# [ACTIVITY]
Pull from the data below each line where the word "chars" occurs, and copy it.

━━━ LISTED ENTRIES

(* ===== verification/Sysfile.v ===== *)
(** * System calls on files: [src/kernel/sysfile.c] *)

From S2P Require Import Prelude Riscv Spinlock Str Kalloc Vm ProcVm Kernel Proc Sleeplock Bio Log Fs Printf File ProcLife Exec Syscall.

(** [return -1;] as a [uint64] *)
Definition minus1 : Z := u64 (-1).

Section code.
Context {LY : Layout} {DEV : BlockDev}.

(** The descriptor and the file; [None] where the code returns -1. *)
Definition argfd (n : Z) : K (option (Z * Z)) :=
  fd ← argint n;
  if (fd <? 0) || (NOFILE <=? fd) then mret None else
  p ← myproc;
  p ← deref p;
  f ← pget p (fun x => p_ofile x fd);
  mret (match f with Some f => Some (fd, f) | None => None end).

Definition fdalloc (f : Z) : K Z :=
  p ← myproc;
  p ← deref p;
  r ← for_ (Z.to_nat NOFILE) 0 (fun fd =>
    o ← pget p (fun x => p_ofile x fd);
    match o with
    | None =>
        pset p (fun x => set_p_ofile (<[fd := Some f]> (p_ofile x)) x);;
        mret (Done fd)
    | Some _ => mret (Next tt)
    end);
  mret (match r with Some fd => fd | None => -1 end).

Definition sys_dup : K Z :=
  a ← argfd 0;
  match a with
  | None => mret minus1
  | Some (_, f) =>
      fd ← fdalloc f;
      if fd <? 0 then mret minus1 else
      filedup f;;
      mret fd
  end.

Definition sys_read : K Z :=
  a ← argfd 0;
  match a with
  | None => mret minus1
  | Some (_, f) =>
      n ← argint 2;
      p ← argaddr 1;
      r ← fileread f p n;
      mret (u64 r)
  end.

Definition sys_write : K Z :=
  a ← argfd 0;
  match a with
  | None => mret minus1
  | Some (_, f) =>
      n ← argint 2;
      p ← argaddr 1;
      r ← filewrite f p n;
      mret (u64 r)
  end.

Definition sys_close : K Z :=
  a ← argfd 0;
  match a with
  | None => mret minus1
  | Some (fd, f) =>
      p ← myproc;
      p ← deref p;
      pset p (fun x => set_p_ofile (<[fd := None]> (p_ofile x)) x);;
      fileclose f;;
      mret 0
  end.

Definition sys_fstat : K Z :=
  a ← argfd 0;
  match a with
  | None => mret minus1
  | Some (_, f) =>
      st ← argaddr 1;
      r ← filestat f st;
      mret (u64 r)
  end.

(** [ip->nlink++] and [ip->nlink--] of a [short] *)
Definition nlink_add (ip d : Z) : K unit :=
  iset ip (fun x => set_i_nlink (s16 (i_nlink x + d)) x).

(** The label [bad] of [sys_link]. *)
Definition link_bad (ip : Z) : K Z :=
  ilock (Some ip);;
  nlink_add ip (-1);;
  iupdate ip;;
  iunlockput ip;;
  end_op;;
  mret minus1.

Definition sys_link : K Z :=
  '(r, old) ← argstr 0 MAXPATH;
  if r <? 0 then mret minus1 else
  '(r, new) ← argstr 1 MAXPATH;
  if r <? 0 then mret minus1 else
  begin_op;;
  ip ← namei old;
  match ip with
  | None => end_op;; mret minus1
  | Some ip =>
      ilock (Some ip);;
      type ← iget_ ip i_type;
      if type =? T_DIR then
        iunlockput ip;;
        end_op;;
        mret minus1
      else
      nlink_add ip 1;;
      iupdate ip;;
      iunlock (Some ip);;
      '(dp, name) ← nameiparent new;
      match dp with
      | None => link_bad ip
      | Some dp =>
          ilock (Some dp);;
          ddev ← iget_ dp i_dev;
          idev ← iget_ ip i_dev;
          inum ← iget_ ip i_inum;
          r ← (if negb (ddev =? idev) then mret (-1) else dirlink dp name inum);
          if r <? 0 then
            iunlockput dp;;
            link_bad ip
          else
          iunlockput dp;;
          iput ip;;
          end_op;;
          mret 0
      end
  end.

(** [off] is an [int] that is compared with the [uint] size. *)
Definition isdirempty (dp : Z) : K bool :=
  loop (fun off =>
    size ← iget_ dp i_size;
    if negb (u32 off <? size) then mret (Done true) else
    '(r, de) ← readi dp Dlocal (u32 off) sizeof_dirent;
    if negb (r =? sizeof_dirent) then panic "isdirempty: readi" else
    if negb (de_inum de =? 0) then mret (Done false) else
    mret (Next (off + sizeof_dirent))) (2 * sizeof_dirent).

(** The label [bad] of [sys_unlink]. *)
Definition unlink_bad (dp : Z) : K Z :=
  iunlockput dp;;
  end_op;;
  mret minus1.

Definition sys_unlink : K Z :=
  '(r, path) ← argstr 0 MAXPATH;
  if r <? 0 then mret minus1 else
  begin_op;;
  '(dp, name) ← nameiparent path;
  match dp with
  | None => end_op;; mret minus1
  | Some dp =>
      ilock (Some dp);;
      if (namecmp name (buf_of (chars ".")) =? 0) || (namecmp name (buf_of (chars "..")) =? 0) then unlink_bad dp else
      r ← dirlookup dp name;
      match r with
      | None => unlink_bad dp
      | Some (ip, off) =>
          ilock (Some ip);;
          nlink ← iget_ ip i_nlink;
          if nlink <? 1 then panic "unlink: nlink < 1" else
          type ← iget_ ip i_type;
          empty ← (if type =? T_DIR then isdirempty ip else mret true);
          if negb empty then
            iunlockput ip;;
            unlink_bad dp
          else
          r ← writei dp (Skernel (replicate 16 0)) off sizeof_dirent;
          if negb (r =? sizeof_dirent) then panic "unlink: writei" else
          type ← iget_ ip i_type;
          when (type =? T_DIR)
            (nlink_add dp (-1);;
             iupdate dp);;
          iunlockput dp;;
          nlink_add ip (-1);;
          iupdate ip;;
          iunlockput ip;;
          end_op;;
          mret 0
      end
  end.

Definition create (path : list Z) (type major minor : Z) : K (option Z) :=
  '(dp, name) ← nameiparent path;
  match dp with
  | None => mret None
  | Some dp =>
      ilock (Some dp);;
      r ← dirlookup dp name;
      match r with
      | Some (ip, _) =>
          iunlockput dp;;
          ilock (Some ip);;
          t ← iget_ ip i_type;
          if (type =? T_FILE) && ((t =? T_FILE) || (t =? T_DEVICE)) then mret (Some ip) else
          iunlockput ip;;
          mret None
      | None =>
          dev ← iget_ dp i_dev;
          ip ← ialloc dev type;
          ilock (Some ip);;
          iset ip (set_i_major major);;
          iset ip (set_i_minor minor);;
          iset ip (set_i_nlink 1);;
          iupdate ip;;
          inum ← iget_ ip i_inum;
          when (type =? T_DIR)
            (nlink_add dp 1;;
             iupdate dp;;
             r ← dirlink ip (buf_of (chars ".")) inum;
             if r <? 0 then panic "create dots" else
             dinum ← iget_ dp i_inum;
             r ← dirlink ip (buf_of (chars "..")) dinum;
             if r <? 0 then panic "create dots" else mret tt);;
          r ← dirlink dp name inum;
          if r <? 0 then panic "create: dirlink" else
          iunlockput dp;;
          mret (Some ip)
      end
  end.

(** The part of [sys_open] after the inode is found and locked. *)
Definition open_inode (ip omode : Z) : K Z :=
  x ← iget_ ip (fun x => x);
  if (i_type x =? T_DEVICE) && ((i_major x <? 0) || (NDEV <=? i_major x)) then
    iunlockput ip;;
    end_op;;
    mret minus1
  else
  f ← filealloc;
  match f with
  | None =>
      iunlockput ip;;
      end_op;;
      mret minus1
  | Some f =>
      fd ← fdalloc f;
      if fd <? 0 then
        fileclose f;;
        iunlockput ip;;
        end_op;;
        mret minus1
      else
      x ← iget_ ip (fun x => x);
      (if i_type x =? T_DEVICE then
         fset f (set_f_type FD_DEVICE);;
         fset f (set_f_major (i_major x))
       else
         fset f (set_f_type FD_INODE);;
         fset f (set_f_off 0));;
      fset f (set_f_ip (Some ip));;
      fset f (set_f_readable (if has omode O_WRONLY then 0 else 1));;
      fset f (set_f_writable (if has omode O_WRONLY || has omode O_RDWR then 1 else 0));;
      when (has omode O_TRUNC && (i_type x =? T_FILE)) (itrunc ip);;
      iunlock (Some ip);;
      end_op;;
      mret fd
  end.

Definition sys_open : K Z :=
  '(n, path) ← argstr 0 MAXPATH;
  if n <? 0 then mret minus1 else
  omode ← argint 1;
  begin_op;;
  if has omode O_CREATE then
    ip ← create path T_FILE 0 0;
    match ip with
    | None => end_op;; mret minus1
    | Some ip => open_inode ip omode
    end
  else
  ip ← namei path;
  match ip with
  | None => end_op;; mret minus1
  | Some ip =>
      ilock (Some ip);;
      type ← iget_ ip i_type;
      if (type =? T_DIR) && negb (omode =? O_RDONLY) then
        iunlockput ip;;
        end_op;;
        mret minus1
      else open_inode ip omode
  end.

Definition sys_mkdir : K Z :=
  begin_op;;
  '(r, path) ← argstr 0 MAXPATH;
  if r <? 0 then end_op;; mret minus1 else
  ip ← create path T_DIR 0 0;
  match ip with
  | None => end_op;; mret minus1
  | Some ip =>
      iunlockput ip;;
      end_op;;
      mret 0
  end.

Definition sys_mknod : K Z :=
  begin_op;;
  '(r, path) ← argstr 0 MAXPATH;
  if r <? 0 then end_op;; mret minus1 else
  major ← argint 1;
  minor ← argint 2;
  ip ← create path T_DEVICE (s16 major) (s16 minor);
  match ip with
  | None => end_op;; mret minus1
  | Some ip =>
      iunlockput ip;;
      end_op;;
      mret 0
  end.

Definition sys_chdir : K Z :=
  p ← myproc;
  begin_op;;
  '(r, path) ← argstr 0 MAXPATH;
  if r <? 0 then end_op;; mret minus1 else
  ip ← namei path;
  match ip with
  | None => end_op;; mret minus1
  | Some ip =>
      ilock (Some ip);;
      type ← iget_ ip i_type;
      if negb (type =? T_DIR) then
        iunlockput ip;;
        end_op;;
        mret minus1
      else
      iunlock (Some ip);;
      p ← deref p;
      cwd ← pget p p_cwd;
      cwd ← deref cwd;
      iput cwd;;
      end_op;;
      pset p (set_p_cwd (Some ip));;
      mret 0
  end.

(** Free the pages of the arguments. *)
Fixpoint free_args (argv : list Z) : K unit :=
  match argv with
  | [] => mret tt
  | a :: argv' => lift (kfree a : M (mstate machine) unit);; free_args argv'
  end.

(** The loop that fetches the arguments: the pages allocated, and whether
    all went well. *)
Definition fetch_args (uargv : Z) : K (bool * list Z) :=
  loop (fun '(i, argv) =>
    if MAXARG <=? i then mret (Done (false, argv)) else
    '(r, uarg) ← fetchaddr (u64 (uargv + 8 * i));
    if r <? 0 then mret (Done (false, argv)) else
    if uarg =? 0 then mret (Done (true, argv)) else
    a ← lift (kalloc : M (mstate machine) Z);
    if a =? 0 then mret (Done (false, argv)) else
    '(r, bs) ← fetchstr uarg PGSIZE;
    kmem_set (fun m => wr_bytes m a bs);;
    if r <? 0 then mret (Done (false, argv ++ [a])) else
    mret (Next (i + 1, argv ++ [a]))) (0, []).

Definition sys_exec : K Z :=
  '(r, path) ← argstr 0 MAXPATH;
  if r <? 0 then mret minus1 else
  uargv ← argaddr 1;
  '(ok, argv) ← fetch_args uargv;
  if negb ok then
    free_args argv;;
    mret minus1
  else
  ret ← exec path argv;
  free_args argv;;
  mret (u64 ret).

(** The error paths of [sys_pipe]: clear descriptors and close both files. *)
Definition pipe_bad (p : Z) (fds : list Z) (rf wf : Z) : K Z :=
  pset p (fun x => set_p_ofile (foldr (fun fd o => <[fd := None]> o) (p_ofile x) fds) x);;
  fileclose rf;;
  fileclose wf;;
  mret minus1.

Definition sys_pipe : K Z :=
  p ← myproc;
  p ← deref p;
  fdarray ← argaddr 0;
  r ← pipealloc;
  match r with
  | None => mret minus1
  | Some (rf, wf) =>
      fd0 ← fdalloc rf;
      if fd0 <? 0 then pipe_bad p [] rf wf else
      fd1 ← fdalloc wf;
      if fd1 <? 0 then pipe_bad p [fd0] rf wf else
      pt ← pget p p_pagetable;
      r ← lift (copyout pt fdarray (int_bytes fd0) 4 : M (mstate machine) Z);
      if r <? 0 then pipe_bad p [fd0; fd1] rf wf else
      r ← lift (copyout pt (u64 (fdarray + 4)) (int_bytes fd1) 4 : M (mstate machine) Z);
      if r <? 0 then pipe_bad p [fd0; fd1] rf wf else
      mret 0
  end.

End code.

━━━━━━

# [OUTPUT OF THE EXERCISE]
      if (namecmp name (buf_of (chars ".")) =? 0) || (namecmp name (buf_of (chars "..")) =? 0) then unlink_bad dp else
             r ← dirlink ip (buf_of (chars ".")) inum;
             r ← dirlink ip (buf_of (chars "..")) dinum;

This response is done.